Alternatively, operators could store this in another system, such as a CMDB.

While I think this would be fine, this would not allow for Ironic to automatically set a maintenance reason when putting a node into maintenance mode. Work would need to be done to make Ironic notify the operator or integrate with the other system; and possibly cause the operator to do manual work to put the reason in the other system.

Data model impact

This will add a maintenance_reason field to the node table, with an accompanying database migration. This field will default to NULL, which will also be the value when there is no reason, or when maintenance reason is cleared via the new API.

REST API impact

One new endpoint will be added, with two methods:

  • PUT /v1/nodes/<uuid>/maintenance

    • Puts a node into maintenance mode, with an optional reason.

    • Method type: PUT

    • Normal response code: 202

    • Expected errors:

      • 404 if the node with <uuid> does not exist.

      • 400 if a conductor for the node’s driver cannot be found.

    • URL: /v1/nodes/<uuid>/maintenance

    • URL parameters: None.

    • JSON body: {“reason”: “Some reason.”}, or {} or empty for no reason.

    • Response body is empty if successful.

  • DELETE /v1/nodes/<uuid>/maintenance

    • Takes a node out of maintenance mode and clears the reason.

    • Method type: DELETE

    • Normal response code: 202

    • Expected errors:

      • 404 if the node with <uuid> does not exist.

      • 400 if a conductor for the node’s driver cannot be found.

    • URL: /v1/nodes/<uuid>/maintenance

    • URL parameters: None.

    • JSON body: None.

    • Response body is empty if successful.

The maintenance_reason field should be added to the node details API.

RPC API impact

None.

Driver API impact

None.

Nova driver impact

None.

Security impact

None.

Other end user impact

Support for this will be added in python-ironicclient.
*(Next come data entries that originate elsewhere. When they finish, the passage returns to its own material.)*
Definition fetch_schedule_data (self : NFLDataPipeline)
    (years : option (list Z)) : M World DataFrame :=
  let years := default [current_season self] years in
  print (Fetching "schedule data" years) ;;
  try_except
    (let! schedule := import (import_schedules years) in
     print (Retrieved (length schedule) "games") ;;
     let output_path :=
       output_dir self +:+ "/schedule_" +:+ dashed years +:+ ".json" in
     df_to_json schedule output_path ;;
     print (Saved "schedule" output_path) ;;
     ret schedule)
    (fun e =>
       print (ErrorFetching "schedule" e) ;;
       ret []).

Definition fetch_injury_reports (self : NFLDataPipeline)
    : M World DataFrame :=
  print (Progress "injury reports") ;;
  try_except
    (let! injuries := import (import_injuries [current_season self]) in
     print (Retrieved (length injuries) "injury reports") ;;
     let output_path :=
       output_dir self +:+ "/injuries_"
         +:+ pretty (current_season self) +:+ ".json" in
     df_to_json injuries output_path ;;
     print (Saved "injuries" output_path) ;;
     ret injuries)
    (fun e =>
       print (ErrorFetching "injuries" e) ;;
       ret []).

Definition fetch_team_data (self : NFLDataPipeline)
    (years : option (list Z)) : M World DataFrame :=
  print (Progress "team data") ;;
  try_except
    (let! teams := import import_team_desc in
     print (Retrieved (length teams) "teams") ;;
     let output_path := output_dir self +:+ "/teams.json" in
     df_to_json teams output_path ;;
     print (Saved "teams" output_path) ;;
     ret teams)
    (fun e =>
       print (ErrorFetching "team data" e) ;;
       ret []).

Definition pbp_columns : list string :=
  ["player_id"; "passer_player_name"; "rusher_player_name";
   "receiver_player_name"; "week"; "season"; "epa"; "cpoe"; "air_yards";
   "yards_after_catch"].

Definition create_player_projections_dataset (self : NFLDataPipeline)
    (historical_years : option (list Z)) : M World value :=
  let historical_years :=
    default (range_int 2018 (current_season self + 1)) historical_years in
  print (CreatingDataset historical_years) ;;
  try_except
    (print (Progress "historical weekly performance") ;;
     let! weekly_data := import (import_weekly_data historical_years None) in
     print (Progress "seasonal stats") ;;
     let! seasonal_data := import (import_seasonal_data historical_years) in
     print (Progress "advanced metrics") ;;
     let! pbp_data :=
       import (import_pbp_data historical_years (Some pbp_columns)) in
     let! created_at := now in
     let dataset :=
       VDict
         [("weekly_stats", VRecords weekly_data);
          ("seasonal_stats", VRecords seasonal_data);
          ("advanced_metrics", VRecords pbp_data);
          ("metadata",
           VDict
             [("created_at", VStr created_at);
              ("seasons", VInts historical_years);
              ("records_count",
               VDict
                 [("weekly", VInt (Z.of_nat (length weekly_data)));
                  ("seasonal", VInt (Z.of_nat (length seasonal_data)));
                  ("pbp", VInt (Z.of_nat (length pbp_data)))])])] in
     let output_path := output_dir self +:+ "/projection_dataset.json" in
     dump dataset output_path ;;
     print (CreatedDataset (length weekly_data)) ;;
     print (Saved "dataset" output_path) ;;
     ret dataset)
    (fun e =>
       print (ErrorCreatingDataset e) ;;
       ret (VDict [])).

(** *** run_full_pipeline *)

Definition run_full_pipeline (self : NFLDataPipeline) : M World unit :=
  print StartingPipeline ;;
  fetch_team_data self None ;;
  fetch_roster_data self (Some [current_season self]) ;;
  fetch_schedule_data self (Some [current_season self]) ;;
  fetch_injury_reports self ;;
  fetch_player_stats self (Some [current_season self]) "passing" ;;
  fetch_player_stats self (Some [current_season self]) "rushing" ;;
  fetch_player_stats self (Some [current_season self]) "receiving" ;;
  create_player_projections_dataset self None ;;
  print PipelineCompleted ;;
  print (AllDataSavedTo (output_dir self)) ;;
  print NextSteps ;;
  ret tt.

End WithEnvironment.

Arguments mkWorld {Dict Env} lists env trace stdout.
Arguments lists {Dict Env} w.
Arguments env {Dict Env} w.
Arguments trace {Dict Env} w.
Arguments stdout {Dict Env} w.
Arguments Posted {Dict} url headers json res.
Arguments Imported {Dict} c res.
Arguments Wrote {Dict} path v res.
Arguments Clock {Dict} now.
Arguments print {Dict Env} l w.
Arguments post {Dict Env} requests_post url headers json w.
Arguments send_batch {Dict Env} requests_post url headers data i w.
Arguments update_supabase_database {Dict Env} requests_post self data_type
  data w.
Arguments fetch_roster_data {Dict Env} nfl to_json self years w.
Arguments fetch_player_stats {Dict Env} nfl to_json self years stat_type w.
Arguments fetch_schedule_data {Dict Env} nfl to_json self years w.
Arguments fetch_injury_reports {Dict Env} nfl to_json self w.
Arguments fetch_team_data {Dict Env} nfl to_json self years w.
Arguments create_player_projections_dataset {Dict Env} nfl json_dump
  datetime_now_isoformat self historical_years w.
Arguments run_full_pipeline {Dict Env} nfl to_json json_dump
  datetime_now_isoformat self w.

(** *** What the uploader is measured against *)

Section Batches.

Context {Dict Env : Type}.
Variable requests_post :
  string -> gmap string string -> list Dict -> Env -> Env * outcome response.

(** The slices the loop of [update_supabase_database] takes of a list,
    in the order of its iterations. *)
Definition batches (l : list Dict) : list (list Dict) :=
  (fun i => slice l i (i + batch_size))
    <$> range 0 (length l) batch_size.

(** The JSON bodies of the write requests among some events. *)
Definition bodies (evs : list (event Dict)) : list (list Dict) :=
  omap (fun ev =>
          match ev with
          | Posted _ _ json _ => Some json
          | _ => None
          end) evs.

(** A write request that was answered, with status 200 or 201. *)
Definition succeeded (ev : event Dict) : bool :=
  match ev with
  | Posted _ _ _ (Returned r) =>
      bool_decide (status_code r ∈ [200; 201]%Z)
  | _ => false
  end.

(** The requests made when bodies are posted in order up to and
    including the first that does not succeed. *)
Fixpoint exchange (url : string) (headers : gmap string string)
    (bs : list (list Dict)) (e : Env) : list (event Dict) :=
  match bs with
  | [] => []
  | b :: bs' =>
      let (e', res) := requests_post url headers b e in
      Posted url headers b res ::
        (if succeeded (Posted url headers b res)
         then exchange url headers bs' e'
         else [])
  end.

(** How the loop ends, read off the requests it made. *)
Fixpoint loop_result (evs : list (event Dict)) : outcome (flow bool) :=
  match evs with
  | [] => Returned Continue
  | ev :: evs' =>
      if succeeded ev then loop_result evs'
      else match ev with
           | Posted _ _ _ (Raised e) => Raised e
           | _ => Returned (Return false)
           end
  end.

End Batches.

(** *** What the fetch steps are measured against *)

Section Steps.

Context {Dict Env : Type}.

(** The exception an external call ended with, if it raised. *)
Definition raised (ev : event Dict) : option exn :=
  match ev with
  | Posted _ _ _ (Raised e) => Some e
  | Imported _ (Raised e) => Some e
  | Wrote _ _ (Raised e) => Some e
  | _ => None
  end.

(** The exception a line of output reports, if it is an error line of a
    fetch step. *)
Definition reported (l : line) : option exn :=
  match l with
  | ErrorFetching _ e => Some e
  | ErrorCreatingDataset e => Some e
  | _ => None
  end.

(** The upstream entry points called among some events, in order. *)
Definition imports (evs : list (event Dict)) : list import_call :=
  omap (fun ev =>
          match ev with
          | Imported c _ => Some c
          | _ => None
          end) evs.

(** A step that starts with the upstream call [c] and lets no exception
    of its external calls out: it returns; and if one of its calls raised,
    that call was its last, the step returns [empty], and the last line
    it printed reports the exception. *)
Definition catching {A} (step : M (World Dict Env) A) (c : import_call)
    (empty : A) : Prop :=
  forall w,
    exists w' v res rest,
      step w = (w', Returned v) /\
      trace w' = trace w ++ Imported c res :: rest /\
      forall ev e,
        ev ∈ Imported c res :: rest -> raised ev = Some e ->
        v = empty /\
        last (Imported c res :: rest) = Some ev /\
        exists l, last (stdout w') = Some l /\ reported l = Some e.

End Steps.

(** The first upstream call of each step of [run_full_pipeline], in the
    order of the steps. *)
Definition full_pipeline_imports (self : NFLDataPipeline)
    : list import_call :=
  [import_team_desc;
   import_rosters [current_season self];
   import_schedules [current_season self];
   import_injuries [current_season self];
   import_weekly_data [current_season self] (Some passing_columns);
   import_weekly_data [current_season self] (Some rushing_columns);
   import_weekly_data [current_season self] (Some receiving_columns);
   import_weekly_data (range_int 2018 (current_season self + 1)) None].

(** A server for worked examples: it answers from a script, one entry
    per request, and with 200 once the script has run out. *)
Definition scripted (url : string) (headers : gmap string string)
    (json : list nat) (script : list (outcome response))
    : list (outcome response) * outcome response :=
  match script with
  | [] => ([], Returned (mkResponse 200 ""))
  | r :: script' => (script', r)
  end.
(** * analytics-engine, ibis-server: metadata assembly and the session cache

    A shallow embedding of

    - [app/model/metadata/clickhouse.py]: the ClickHouse type mapping
      [CLICKHOUSE_TYPE_MAPPING], [_transform_column_type],
      [_format_compact_table_name] and the loop of [get_table_list];
    - [app/mdl/core.py]: [get_session_context], a function wrapped in
      [functools.cache], and [to_json_base64].

    Python [str] values are modelled as [string]; every key of the mapping
    table is ASCII, and [str.lower] is modelled on the ASCII letters (the
    only non-ASCII character whose lower case is an ASCII letter is the
    Kelvin sign, which becomes [k], a letter that no key contains). *)

From Stdlib Require Import Ascii String NArith ZArith.
From stdpp Require Import gmap strings list pretty sorting.

Set Warnings "-register-all,-clear-no-such-hyp".

Open Scope string_scope.
Open Scope list_scope.

(** ** Python strings *)

Definition ascii_lower (c : ascii) : ascii :=
  let n := N_of_ascii c in
  if ((65 <=? n) && (n <=? 90))%N then ascii_of_N (n + 32) else c.

Definition ascii_upper (c : ascii) : ascii :=
  let n := N_of_ascii c in
  if ((97 <=? n) && (n <=? 122))%N then ascii_of_N (n - 32) else c.

(** [str.lower()] and [str.upper()] *)
Fixpoint lower (s : string) : string :=
  match s with
  | EmptyString => EmptyString
  | String c s' => String (ascii_lower c) (lower s')
  end.

Fixpoint upper (s : string) : string :=
  match s with
  | EmptyString => EmptyString
  | String c s' => String (ascii_upper c) (upper s')
  end.

(** Two characters that differ at most in letter case, stated without
    reference to [lower]: equal, or an upper-case letter and the lower-case
    letter 32 code points above it. *)
Definition same_letter (a b : ascii) : Prop :=
  a = b
  ∨ ((65 ≤ N_of_ascii a ≤ 90)%N ∧ N_of_ascii b = (N_of_ascii a + 32)%N)
  ∨ ((65 ≤ N_of_ascii b ≤ 90)%N ∧ N_of_ascii a = (N_of_ascii b + 32)%N).

Inductive same_modulo_case : string → string → Prop :=
  | smc_nil : same_modulo_case EmptyString EmptyString
  | smc_cons a b s t :
      same_letter a b → same_modulo_case s t →
      same_modulo_case (String a s) (String b t).

(** ** The logger (loguru) *)

Inductive Level := TRACE | DEBUG | INFO | SUCCESS | WARNING | ERROR | CRITICAL.

Record LogEvent := mkLogEvent { level : Level; message : string }.

(** [logger.warning(msg)]: one event appended to the sink. *)
Definition logger_warning (msg : string) : list LogEvent :=
  [mkLogEvent WARNING msg].

(** ** app/model/metadata/dto.py (the records the metadata code builds) *)

Inductive RustAnalyticsEngineColumnType :=
  | BOOL | TINYINT | INT2 | INT4 | INT8 | FLOAT4 | FLOAT8 | DECIMAL
  | DATE | TIMESTAMP | VARCHAR | CHAR | UUID | STRING | INET | UNKNOWN.

Global Instance RustAnalyticsEngineColumnType_eq_dec :
  EqDecision RustAnalyticsEngineColumnType.
Proof. solve_decision. Defined.

Module Column.
Record t := mk {
  name : string;
  type : RustAnalyticsEngineColumnType;
  notNull : bool;
  description : string;
  properties : option (list (string * string))
}.
End Column.

Module TableProperties.
Record t := mk {
  catalog : option string;
  schema : string;
  table : string
}.
End TableProperties.

Module Table.
Record t := mk {
  name : string;
  description : string;
  columns : list Column.t;
  properties : TableProperties.t;
  primaryKey : string
}.

(** [self.columns.append(c)] *)
Definition columns_append (c : Column.t) (tbl : t) : t :=
  mk (name tbl) (description tbl) (columns tbl ++ [c]) (properties tbl)
     (primaryKey tbl).
End Table.

(** ** Insertion-ordered dictionaries

    [unique_tables] is a Python [dict]: iteration follows the order in which
    the keys were first inserted, and assigning to a key that is present
    keeps its position. *)

Module PyDict.
Section PyDict.
Context {V : Type}.

Definition t := list (string * V).

Definition keys (d : t) : list string := d.*1.
Definition values (d : t) : list V := d.*2.
(** [{modifiedBy: {schemaType: Mixed, contextPath: 'request:userInfo'}}]. *)
Definition with_actor : options :=
  {| customCollectionName := None; customDiffAlgo := None; diffOnly := false;
     metadata := None;
     modifiedBy :=
       Some {| schemaType := TMixed; contextPath := "request:userInfo";
               blacklist := None |};
     includeCollectionName := false;
     indexes := None; historyConnection := None |}.

(** The world of a later request, in which the request context holds
    nothing and [currentUser] is what a [findOne] made in
    [world_with_user] has left. *)
Definition world_after_findOne : world :=
  {| heap := <[7%nat := [("name", VStr "bob"); ("password", VStr "pw")]]> ∅;
     context := ∅;
     now := 2000; currentUser := HRef 7;
     historyModels := ∅; registry := []; persisted := [];
     saveError := fun _ _ => None; removeError := fun _ => None |}.

(** Three metadata pairs: the title, then an extractor that reports the
    error ['boom'] with the data ['partial'], then the message. *)
Definition title_pair : keyValuePair :=
  {| key := "title"; value := Field "title"; schema := None |}.
Definition failing_pair : keyValuePair :=
  {| key := "m"; value := Async (fun _ _ => (VStr "boom", VStr "partial"));
     schema := None |}.
Definition message_pair : keyValuePair :=
  {| key := "message"; value := Field "message"; schema := None |}.
Definition id_as_title_pair : keyValuePair :=
  {| key := "title"; value := Sync (fun _ newDoc => JS.get newDoc "_id");
     schema := None |}.

(** The filter [{_id: {$in: ['x']}, owner: {$ne: 'bob'}}] of an update. *)
Definition filter_with_operators : val :=
  VObj [("_id", VObj [("$in", VArr [VStr "x"])]);
        ("owner", VObj [("$ne", VStr "bob")])].

(** A task with a due date and a property that is [undefined]. *)
Definition task : val :=
  VObj [("_id", VStr "abc"); ("due", VDate 86400000); ("gone", VUndefined)].

End Sample.

(** * Properties *)

(** ** The history-model cache *)

Section cache.

Implicit Types (w : world) (name : string) (opts : options).

Lemma HistoryModel_cached name opts w m :
  historyModels w !! name = Some m ->
  hm.HistoryModel name opts w = (Some m, w).
Proof.
  intros Hm. unfold hm.HistoryModel, hm.in_historyModels. rewrite Hm.
  cbn [negb]. now rewrite Hm.
Qed.

Lemma HistoryModel_first name opts w :
  historyModels w !! name = None ->
  JS.inherited name = false ->
  exists m,
    hm.HistoryModel name opts w =
      (Some m,
       {| heap := heap w; context := context w; now := now w;
          currentUser := currentUser w;
          historyModels := <[name := m]> (historyModels w);
          registry := registry w ++ [m];
          persisted := persisted w;
          saveError := saveError w; removeError := removeError w |})
    /\ modelName m = name
    /\ schemaObject m = hm.buildSchemaObject opts
    /\ connection m = historyConnection opts
    /\ schemaIndexes m = match indexes opts with Some l => l | None => [] end.
Proof.
  intros Hm Hin. unfold hm.HistoryModel, hm.in_historyModels.
  rewrite Hm, Hin. cbn [negb historyModels].
  rewrite lookup_insert_eq. eexists. split; [reflexivity | repeat split].
Qed.

(** A name that the cache has no model for and inherits: nothing is built,
    nothing is registered, and what is returned is no model. *)
Lemma HistoryModel_inherited name opts w :
  historyModels w !! name = None ->
  JS.inherited name = true ->
  hm.HistoryModel name opts w = (None, w).
Proof.
  intros Hm Hin. unfold hm.HistoryModel, hm.in_historyModels.
  rewrite Hm, Hin. cbn [negb]. now rewrite Hm.
Qed.
Lemma open_listener_again env code s :
  initialConnection s = false →
  on_connection_update env (Some "open") code s
  = (Ret tt, opened s, [logger_info "Connected to WhatsApp"]).
Proof.
  intros Hi. rewrite open_listener_split. unfold notify_owners_once.
  cbv [mbind M_bind bind mret M_ret ret get]. simpl. by rewrite Hi.
Qed.

Lemma open_listener_first env code s :
  formats env →
  initialConnection s = true →
  on_connection_update env (Some "open") code s
  = (Ret tt,
     Nat.iter (length (bot_ownerNumber env)) tock (with_initialConnection false (opened s)),
     logger_info "Connected to WhatsApp" ::
     startup_calls env (with_initialConnection false (opened s)) (bot_ownerNumber env)).
Proof.
  intros Hf Hi. rewrite open_listener_split. unfold notify_owners_once.
  cbv [mbind M_bind bind mret M_ret ret get modify set_initialConnection].
  simpl. rewrite Hi. by rewrite notify_owners.
Qed.

Lemma harmless_filter t :
  Forall harmless t → filter is_setTimeout t = [] ∧ filter is_process_exit t = [].
Proof.
  induction 1 as [|c t [H1 H2] _ [IH1 IH2]]; [done|].
  by rewrite !filter_cons, IH1, IH2, H1, H2.
Qed.

(** What the open branch does to the variables, whether or not the owners
    can be told. *)
Lemma open_listener_vars env code s :
  let '(r, s', t) := on_connection_update env (Some "open") code s in
  retryCount s' = 0 ∧ isConnecting s' = false ∧ initialConnection s' = false ∧
  sock s' = sock s ∧ Forall harmless t ∧ ∀ c, r ≠ Exit c.
Proof.
  rewrite open_listener_split.
  assert (Hp : preserves
                 (λ x, retryCount x = 0 ∧ isConnecting x = false ∧
                       initialConnection x = false ∧ sock x = sock s)
                 harmless
                 (for_of (bot_ownerNumber env) (sendStartupMessage env))).
  { unfold sendStartupMessage. repeat preserves_step. }
  assert (Hx : ∀ s0 c, (notify_owners_once env s0).1.1 ≠ Exit c).
  { intros s0 c H.
    assert (Hc : exit_checked (λ _, False) (notify_owners_once env)).
    { unfold notify_owners_once, sendStartupMessage, set_initialConnection.
      repeat exit_checked_step. }
    exact (Hc s0 c H). }
  specialize (Hx (opened s)).
  unfold notify_owners_once in *.
  cbv [mbind M_bind bind mret M_ret ret get modify set_initialConnection] in *.
  simpl in *. destruct (initialConnection s) eqn:Hi.
  - specialize (Hp (with_initialConnection false (opened s))).
    destruct (for_of _ _ _) as [[r s'] t]. simpl in *.
    destruct Hp as [(? & ? & ? & ?) Ht]; [done|].
    repeat split; try done. by constructor.
  - repeat split; try done. by repeat constructor.
Qed.

(** ** Turns of the event loop *)

Lemma connect_succeeds env s :
  connects env →
  isConnecting s = false →
  connectToWhatsApp env s = (Ret (Some (next_sock (sock s))), connected s, transport_calls).
Proof.
  intros Hconn Hc.
  unfold connectToWhatsApp, connect_try, call. unfold_m.
  rewrite Hc. simpl. by rewrite !Hconn.
Qed.

Lemma deliver_exited env e p : exited p ≠ None → deliver env e p = p.
Proof. unfold deliver. by destruct (exited p). Qed.

Lemma run_exited env events p : exited p ≠ None → run env events p = p.
Proof.
  revert p. induction events as [|e rest IH]; intros p Hx; [done|].
  unfold run in *. simpl. rewrite deliver_exited by done. by apply IH.
Qed.

Lemma deliver_close_retry env code p :
  exited p = None →
  shouldReconnect env code = true →
  shouldRetry (retryCount (vars p)) = true →
  deliver env (connection_update (Some "close") code) p
  = {| vars := retried (vars p); exited := None; timers := S (timers p);
       calls := calls p ++
                [logger_info ("Reconnecting... Attempt " +:+ pretty (retryCount (vars p) + 1));
                 setTimeout 5000] |}.
Proof.
  intros Hx Hcode Hn. unfold deliver. rewrite Hx. simpl.
  unfold try_catch. rewrite close_listener, Hcode, Hn. simpl.
  f_equal. lia.
Qed.

Lemma deliver_close_exit env code p :
  exited p = None →
  shouldReconnect env code && shouldRetry (retryCount (vars p)) = false →
  deliver env (connection_update (Some "close") code) p
  = {| vars := with_isConnecting false (vars p); exited := Some 1; timers := timers p;
       calls := calls p ++ [logger_error "Connection terminated"; process_exit 1] |}.
Proof.
  intros Hx Hn. unfold deliver. rewrite Hx. simpl.
  unfold try_catch. rewrite close_listener, Hn. simpl.
  f_equal. lia.
Qed.

Lemma rejection_vars err s :
  let '(r, s', t) := rejection err s in
  s' = s ∧ filter is_setTimeout t = [] ∧ (r = Ret tt ∨ r = Exit 1).
Proof.
  unfold rejection, unhandledRejection, uncaughtException. unfold_m.
  destruct err as [|[|text|[[]|]]]; simpl; auto.
  destruct (includes "Session closed" text); simpl; auto.
Qed.

Lemma deliver_returns env e p s t :
  exited p = None →
  is_timeout e = false →
  listener env e (vars p) = (Ret tt, s, t) →
  deliver env e p
  = {| vars := s; exited := None;
       timers := (timers p + length (filter is_setTimeout t))%nat;
       calls := calls p ++ t |}.
Proof.
  intros Hx He Hl. unfold deliver. rewrite Hx.
  unfold try_catch. rewrite Hl. by destruct e.
Qed.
The CLI will look like:

usage: ironic node-set-maintenance [--reason <reason>]
                                   <node id> <maintenance mode>

Set maintenance mode on or off.

Positional arguments:
  <node id>           UUID of node
  <maintenance mode>  Supported states: 'on' or 'off'

Optional arguments:
  --reason <reason>   The reason for setting maintenance mode to "on"; not
                      valid when setting to "off".

Scalability impact

None.

Performance Impact

None.

Other deployer impact

Deployers may wish to start using this feature when it is deployed; however there should be no impact otherwise.

Developer impact

None.

Implementation

Assignee(s)

Primary assignee:

jroll

Other contributors:

lucasagomes

Work Items

  • Add maintenance_reason to the nodes table with a migration.

  • Set maintenance_reason when automatically setting maintenance mode.

  • Add the new API endpoints.

  • Clear maintenance_reason when using node.update to set maintenance mode off.

  • Add client support for the new API endpoints.

  • Add Tempest tests for the new API endpoints.

Dependencies

None.

Testing

Tempest tests should be added for the new API endpoints.

Upgrades and Backwards Compatibility

This change will be backwards compatible with existing clients, as they may still use the node.update call to set maintenance on or off. Updating via the node.update call will not be deprecated in v1, since there isn’t any reasonable programmatic way to inform users of its deprecation. It will be deprecated in v2.

To avoid having an outdated maintenance reason, using the node.update call to set maintenance mode off will clear the maintenance reason.

Documentation Impact

The new API endpoints and client methods should be documented.

References

None.